Tissue histology was used as a gold standard metric of burn depth to validate the correlation between SFDI scattering values and burn severity. The vimentin immunostain was used to determine the burn depth at each time point (2, 24, 48, and 72 h) and for each type of burn (superficial partial, deep partial, and full). For this study, this junction was assessed at six locations across the center part of each wound and averaged to determine the average wound depth [Fig. 8(a)]. SFDI scattering values, averaged in the center region for each wound at a single wavelength (658 nm), showed a strong correlation ($r^2=0.94$) to measured burn depth for time points greater than 24 h and for all burn severities [Fig. 8(b)]. All time points and burn types for the corresponding recovered burn depths were plotted against A and b. A and b parameters were also strongly correlated ($r^2=0.89$ and 0.95 respectively) to burn depth [Fig. 8(b)]. We hypothesized that the differential contrast in scattering in burns was primarily due to the phase changes in tissue collagen. Thermal burns have been previously shown to cause denaturation of collagen, which disrupts the normal structure and distribution of fibrils.^12,40 As shown in Fig. 9, a Masson’s trichrome immunostain positively identified the changes in collagen structure for different burn severities, in support of our hypothesis.
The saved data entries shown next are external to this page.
(** A creation throws and stores nothing, or returns what it stored. *)
Lemma create_inv ids input now d :
  (∃ e, createFileBatch ids input now d = (inl e, d)) ∨
  ∃ d', createFileBatch ids input now d = (inr (mapFileBatch d' (new_batch ids input now) (new_job ids input now)), d') ∧
    created ids input now d d'.
Proof.
  unfold createFileBatch. destruct (bool_decide (length (cb_items input) = 0%nat)) eqn:Elen; [left; by eauto|].
  assert (cb_items input ≠ []) as Hne by (intros E; by rewrite E in Elen).
  erewrite bind_inr by done. set (body := gets _ ≫= _). destruct (transaction body d) as [[e|[]] d'] eqn:Et.
  - left. exists e. erewrite bind_inl by exact Et. by apply transaction_throw in Et as ->.
  - right. exists d'. erewrite bind_inr by exact Et. unfold transaction in Et. destruct (body d) as [[|u] ?] eqn:Eb; [done|].
    injection Et as _ ->. apply (create_body_inv ids input now d d' (λ dup, FileBatchConflictError (distinct dup)) u) in Eb; [|done].
    split; [|done]. apply getRequired_eq.
    + rewrite (cr_batches _ _ _ _ _ Eb), (by_key_insert fb_id), (cr_batch_fresh _ _ _ _ _ Eb). unfold has_key. by rewrite bool_decide_true.
    + unfold batch_job. rewrite (cr_jobs _ _ _ _ _ Eb), (by_key_insert jb_id). simpl.
      rewrite (cr_job_fresh _ _ _ _ _ Eb). unfold has_key. by rewrite bool_decide_true.
Qed.
(* ===== verification/Config.v ===== *)
(** * The configuration

    packages/shared/src/config.ts and paths.ts: the directories of ZOS, the
    configuration that environment variables and the configuration file make,
    and the checks that refuse one whose paths overlap or escape
    ([loadConfig_safe]).

    The TOML parser (a package) is a parameter: its result has the type the
    code gives it, [TomlConfig].  The environment is a function; what node:fs
    answers and the URL parser are parameters too. *)
From Stdlib Require Import Ascii.
From stdpp Require Import pretty.
From S2P Require Import PathSafety.
From S2P Require Import Prelude Json JsString JsonText JsNumber JsText NasRoots ShareConfig.
Open Scope Z_scope.

(** ** paths.ts *)
Record ZosPaths := Paths {
  zp_rootDir : string; zp_configDir : string; zp_stateDir : string; zp_logsDir : string; zp_homeDir : string;
  zp_dataRoot : string; zp_backupRoot : string; zp_appsRoot : string; zp_isoRoot : string; zp_vmRoot : string;
  zp_deployRoot : string; zp_systemBackupsDir : string; zp_databasePath : string; zp_defaultDataRoot : string;
  zp_hostdStateDir : string; zp_networkManagerStateDir : string; zp_dockerStateDir : string; zp_termuxHome : string;
  zp_vodPlayerStateDir : string; zp_runDir : string
}.
Definition paths_of (root : string) : ZosPaths :=
  let stateDir := path_join [root; "state"] in
  let dataRoot := path_join [root; "data"] in
  let hostdStateDir := path_join [stateDir; "hostd"] in
  Paths root (path_join [root; "config"]) stateDir (path_join [root; "logs"]) (path_join [root; "home"]) dataRoot
    (path_join [dataRoot; "backup"]) (path_join [root; "apps"]) (path_join [root; "iso"]) (path_join [root; "vm"])
    (path_join [root; "deploy"]) (path_join [root; "system-backups"]) (path_join [stateDir; "zos.sqlite"])
    (path_join [dataRoot; "primary"]) hostdStateDir (path_join [hostdStateDir; "network-manager"])
    (path_join [hostdStateDir; "docker-daemon"]) (path_join [root; "home"; "termux"]) (path_join [stateDir; "vod-player"]) "/run/zos".

(** ** The configuration file *)
Record toml_backup := TomlBackup {
  tb_enabled : option bool; tb_repository : option string; tb_repository_path : option string; tb_password_file : option string;
  tb_staging_path : option string; tb_require_mount : option bool; tb_retry_count : option number; tb_timeout_ms : option number;
  tb_keep_daily : option number; tb_keep_weekly : option number }.
Record toml_health := TomlHealth {
  th_stale_index_warning_ms : option number; th_stale_index_critical_ms : option number; th_stalled_run_ms : option number;
  th_consecutive_failure_threshold : option number; th_backup_stale_ms : option number }.
Record toml_root := TomlRoot {
  tr_id : option string; tr_name : option string; tr_path : option string; tr_mount_policy : option MountPolicy;
  tr_expected_source : option string; tr_expected_uuid : option string; tr_expected_fstype : option string }.
Record toml_docker := TomlDocker {
  tdk_enabled : option bool; tdk_socket_path : option string; tdk_compose_command : option string;
  tdk_operation_timeout_ms : option number; tdk_console_shells : option (list string) }.
Record toml_vm := TomlVm {
  tvm_enabled : option bool; tvm_libvirt_uri : option string; tvm_storage_path : option string; tvm_network_name : option string;
  tvm_iso_roots : option (list string); tvm_operation_timeout_ms : option number }.
Record toml_shares := TomlShares { tsx_enabled : option bool; tsx_account_username : option string; tsx_items : option (list toml_share) }.
Record toml_terminal := TomlTerminal {
  tt_user : option string; tt_termux_socket_path : option string; tt_session_idle_timeout_ms : option number;
  tt_connect_timeout_ms : option number; tt_max_sessions : option number }.
Record toml_vod_player := TomlVodPlayer {
  tv_enabled : option bool; tv_socket_path : option string; tv_state_path : option string; tv_command_timeout_ms : option number;
  tv_startup_timeout_ms : option number; tv_checkpoint_interval_ms : option number; tv_retry_base_delay_ms : option number;
  tv_retry_max_delay_ms : option number; tv_video_output : option string; tv_drm_connector : option string;
  tv_audio_output : option string; tv_audio_device : option string; tv_hwdec : option string; tv_user : option string }.
Record TomlConfig := Toml {
  tc_environment : option string; tc_root_dir : option string;
  tc_api_host : option string; tc_api_port : option number; tc_api_allowed_origins : option (list string);
  tc_worker_poll_ms : option number; tc_admin_display_name : option string;
  tc_model_provider : option string; tc_model_pi_command : option string; tc_model_local_endpoint : option string;
  tc_docker : option toml_docker; tc_vm : option toml_vm; tc_hostd_socket_path : option string; tc_shares : option toml_shares;
  tc_terminal : option toml_terminal; tc_vod_player : option toml_vod_player; tc_photostaff_basemap_url : option string;
  tc_nas_roots : option (list toml_root); tc_backup : option toml_backup; tc_health : option toml_health }.
Definition no_toml : TomlConfig :=
  Toml None None None None None None None None None None None None None None None None None None None None.

(** ** packages/shared/src/types.ts *)
Inductive DeploymentMode := development | production.
#[global] Instance DeploymentMode_eq_dec : EqDecision DeploymentMode. Proof. solve_decision. Defined.
Record DockerConfig := Docker {
  dk_enabled : bool; dk_socketPath : string; dk_composeCommand : string; dk_operationTimeoutMs : number; dk_consoleShells : list string }.
Record VmConfig := Vm {
  vm_enabled : bool; vm_libvirtUri : string; vm_storagePath : string; vm_networkName : string; vm_isoRoots : list string;
  vm_operationTimeoutMs : number }.
Record TerminalConfig := Terminal {
  tm_user : option string; tm_termuxSocketPath : string; tm_sessionIdleTimeoutMs : number; tm_connectTimeoutMs : number; tm_maxSessions : number }.
Record VodPlayerConfig := VodPlayer {
  vp_enabled : bool; vp_socketPath : string; vp_statePath : string; vp_commandTimeoutMs : number; vp_startupTimeoutMs : number;
  vp_checkpointIntervalMs : number; vp_retryBaseDelayMs : number; vp_retryMaxDelayMs : number; vp_drmConnector : option string;
  vp_audioDevice : option string; vp_hwdec : string; vp_user : string }.
Record BackupConfig := Backup {
  bk_enabled : bool; bk_repositoryPath : option string; bk_passwordFile : option string; bk_stagingPath : string; bk_requireMount : bool;
  bk_retryCount : number; bk_timeoutMs : number; bk_keepDaily : number; bk_keepWeekly : number }.
Record HealthConfig := Health {
  hc_staleIndexWarningMs : number; hc_staleIndexCriticalMs : number; hc_stalledRunMs : number; hc_consecutiveFailureThreshold : number;
  hc_backupStaleMs : number }.
(** [paths] holds what [rootDir], [stateDir] and the like repeat. *)
Record ZosConfig := Config {
  zc_environment : DeploymentMode; zc_paths : ZosPaths; zc_dataDir : string; zc_databasePath : string;
  zc_api_host : string; zc_api_port : number; zc_api_allowedOrigins : list string; zc_worker_pollMs : number;
  zc_admin_displayName : string; zc_model_provider : string; zc_model_piCommand : string; zc_model_localEndpoint : option string;
  zc_docker : DockerConfig; zc_vm : VmConfig; zc_hostd_socketPath : string; zc_shares : ShareConfig; zc_terminal : TerminalConfig;
  zc_vodPlayer : VodPlayerConfig; zc_photostaff_baseMapUrl : string; zc_nasRoots : list NasRootConfig; zc_backup : BackupConfig;
  zc_health : HealthConfig }.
Normal tissue has a clear basket-weave structure [Fig. 9(a)] in a partial thickness burn [Fig. 9(b)]. In contrast, this basket-weave structure disappears as the tissue is damaged by the burn injury [Fig. 9(c)].

Fig. 8

(a) The burn depth was measured at multiple sites in the center of a superficial partial thickness wound and then averaged. (i) Healthy tissue was identified by positive vimentin stain and burn depth by determining (ii) margin between positive and negative stain. (b) Correlation between histology-based burn depth measurements and SFDI derived scattering signals at a single wavelength shows a strong negative correlation ($r^2>0.89$) for all measurements 24 h after injury. The same is true for wavelength-dependent scattering parameters (A, b).

Fig. 9

Representative changes in collagen structure due to a burn injury as seen by Masson’s trichrome stain. (a) The classic “basket-weave” pattern disappears as a (b) function of depth due to thermal denaturation depending on severity of burn, (c) burned tissue lacks this structure and appears to be a more homogenous structure.

3.4.

Wide-Field Snapshot Imaging of Burn Extent

A major utility of SFDI is wide-field mapping of both the functional and structural changes in tissue architecture. To demonstrate this utility, we created a wide-field ($28\times 10\mathrm{cm}$) map of reduced scattering (Fig. 10) for three different severities (superficial, deep partial, and full thickness) and four different time points (2, 24, 48, and 72 h) immediately before the animal was sacrificed. This larger FOV was achieved by stitching together two $15\times 10\mathrm{cm}$ SFDI images acquired prior to sacrifice. In Fig. 10(a), color images of burns of the same severity appear very different to the eye depending on the age of the burn injury. However, reduced scattering images of the burn appear to separate each burn type independent of the wound age (Fig. 10). The darker areas represent the most severe wounds and are consistent independent of the burn age. This capability highlights the ability to measure a number of wound severities in a single snapshot to characterize the distribution of wound severity.

Fig. 10

Overlay of color image and reduced scattering map ($\lambda =658\mathrm{nm}$) highlights the ability of SFDI to perform snapshot noninvasive wide-field quantitative mapping of burn severity and extent no matter age of the injury.